Originally published on 16 November 2019

Earlier this year, I was belatedly working through one of the programming challenges from the 2018 edition of the Advent of Code. This particular problem requires you to parse a set of lines in the format:

#99 @ 652,39: 24x23
#100 @ 61,13: 15x24
#101 @ 31,646: 16x28

I wanted to store each number (or match) as an element in an array so that I could refer to them by index.

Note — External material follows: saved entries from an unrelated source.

(** * AgentManager (apps/desktop/main/agent-manager.ts)

    A shallow embedding of the [AgentManager] class: the lifecycle wrapper
    that builds a stdio transport and a protocol client for the transcriber
    agent, connects them, pings the agent and closes the transport.

    The three [async] methods are embedded as computations in a small
    state-and-exception monad.  A run of a method is atomic: an [await]
    settles with a fulfilled or a rejected outcome before the method goes
    on, and a promise that never settles is outside the model.  The
    collaborators (Node's [path] and [fs], the SDK's [Client] and
    [StdioClientTransport]) are arbitrary: their answers are given by an
    environment and may depend on everything that happened before. *)

From Stdlib Require Import String Ascii List Bool Arith ZArith Lia.
Import ListNotations.
Local Open Scope string_scope.
Local Open Scope list_scope.

Set Warnings "-register-all".

(** ** JavaScript values *)

(** The values that travel through the manager: JSON data as the client
    library hands it over, [undefined], and [Error] instances.  Numbers are
    carried as integers: the manager only passes them on. *)
Inductive JsValue : Type :=
| JsUndefined
| JsNull
| JsBool (b : bool)
| JsNumber (n : Z)
| JsString (s : string)
| JsArray (elems : list JsValue)
| JsObject (fields : list (string * JsValue))
| JsError (name message : string).

(** Outcome of running a piece of code: normal completion with a value, or
    an exception.  For an [async] method the first is a fulfilled promise and
    the second a rejected one. *)
Inductive Completion (A : Type) : Type :=
| Normal (a : A)
| Throw (e : JsValue).
Arguments Normal {A} a.
Arguments Throw {A} e.

Definition is_normal {A} (c : Completion A) : bool :=
  match c with Normal _ => true | Throw _ => false end.

(** ** Collaborator objects *)

(** [new StdioClientTransport({ command, args })]: the object keeps the
    parameters it was built with.  [transport_id] stands for the identity of
    the JavaScript object. *)
Record StdioClientTransport : Type := mkTransport {
  transport_id : nat;
  command : string;
  args : list string
}.

(** [new Client({ name, version }, { capabilities })]. *)
Record Client : Type := mkClient {
  client_id : nat;
  client_name : string;
  client_version : string;
  capabilities : list (string * JsValue)
}.

(** One element of a tool result's [content].  The SDK types the elements
    as objects (text, image and resource blocks); an element is given by its
    fields ([type], [text], [data], ...).  The cast [as any] in [pingAgent]
    changes the static type of the read, not the element. *)
Definition ContentBlock : Type := list (string * JsValue).

(** What [callTool] resolves with. *)
Record CallToolResult : Type := mkResult {
  content : list ContentBlock
}.

(** ** Observable events *)

Inductive Event : Type :=
| EvConsoleLog (line : list JsValue)
| EvConsoleError (line : list JsValue)
| EvExistsSync (path : string)
| EvConnect (c : Client) (t : StdioClientTransport)
| EvCallTool (c : Client) (name : string) (arguments : list (string * JsValue))
| EvClose (t : StdioClientTransport).

Definition is_connect (ev : Event) : bool :=
  match ev with EvConnect _ _ => true | _ => false end.

Definition is_callTool (ev : Event) : bool :=
  match ev with EvCallTool _ _ _ => true | _ => false end.

Definition is_close (ev : Event) : bool :=
  match ev with EvClose _ => true | _ => false end.

(** Number of [close] calls recorded in a trace. *)
Definition close_calls (tr : list Event) : nat :=
  length (filter is_close tr).

(** Number of [callTool] calls recorded in a trace. *)
Definition tool_calls (tr : list Event) : nat :=
  length (filter is_callTool tr).

(** The trace records a connection attempt. *)
Definition has_connect (tr : list Event) : bool :=
  existsb is_connect tr.

(** ** The environment *)

(** Everything the manager does not own.  The answers of [fs], of the
    client and of the transport take the trace of what happened so far, so
    that they may change from one call to the next. *)
Record Env : Type := mkEnv {
  dirname : string;
  path_resolve : string -> string -> string;
  path_join : string -> string -> string;
  fs_existsSync : list Event -> string -> bool;
  client_connect :
    list Event -> Client -> StdioClientTransport -> Completion unit;
  client_callTool :
    list Event -> Client -> string -> list (string * JsValue) ->
    Completion CallToolResult;
  transport_close : list Event -> StdioClientTransport -> Completion unit
}.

For example, for the first line:

m = [99, 652, 39, 24, 23]
assert(m[0] == 99);
assert(m[1] == 652);
// ...
assert(m[4] == 23);

After reading Dmitry Olshansky's article on std.regex and the std.regex documentation, I came up with the following attempt:

import std.stdio;
import std.regex;

void main() {
    auto line    = "#99 @ 652,39: 24x23";
    auto pattern = regex(r"\d+");
    auto m       = matchAll(line, pattern);

which results in

[["99"], ["652"], ["39"], ["24"], ["23"]]

The issue is that m is not an iterable array as changing writeln(m) to writeln(m[0]) yields

Error: no [] operator overload for type RegexMatch!string

Changing the line to writeln(m.front[0]) does return 99 but m.front doesn't allow you to access other elements. For example, trying m.front[1] will return

requested submatch number 1 is out of range
??:? _d_assert_msg [0x4dc27a]
??:? inout pure nothrow @trusted inout(immutable(char)[]) std.regex.Captures!(immutable(char)[]).Captures.opIndex!().opIndex(ulong) [0x4d8d57]
??:? Dmain [0x49ffc8]

I also tried something like

foreach (m; matchAll(line, pattern))

which was close but again, did not result in an array.

I ultimately posted this question to the D Programming Language Discussion Forum and got some great feedback on how to use the map function. I slightly modified a response to my question to come up with this:

auto allMatches = matchAll(line, pattern)
                  .map!(a => to!int(a.hit))

which ultimately solved my problem. It still uses the matchAll function as before but it now passes the result onto the map function which, along with to!int(), converts the results into integers and creates an iterable array using .array. I was pretty happy at this point that I got a working solution when another forum user came forward with an even more elegant option: the std.file function slurp:

auto matches = slurp!(int, int, int, int, int)(file, pattern);

slurp returns a tuple for each pattern it matches in the input file. You can iterate through them as follows:

foreach (tuple; matches) {
    writeln(tuple);  // or tuple[0], tuple[1], ...

My personal take is that slurp isn't as powerful or flexible as matchAll but it is certainly more readable and easier to understand. In the end, slurp was the function I used to complete the problem.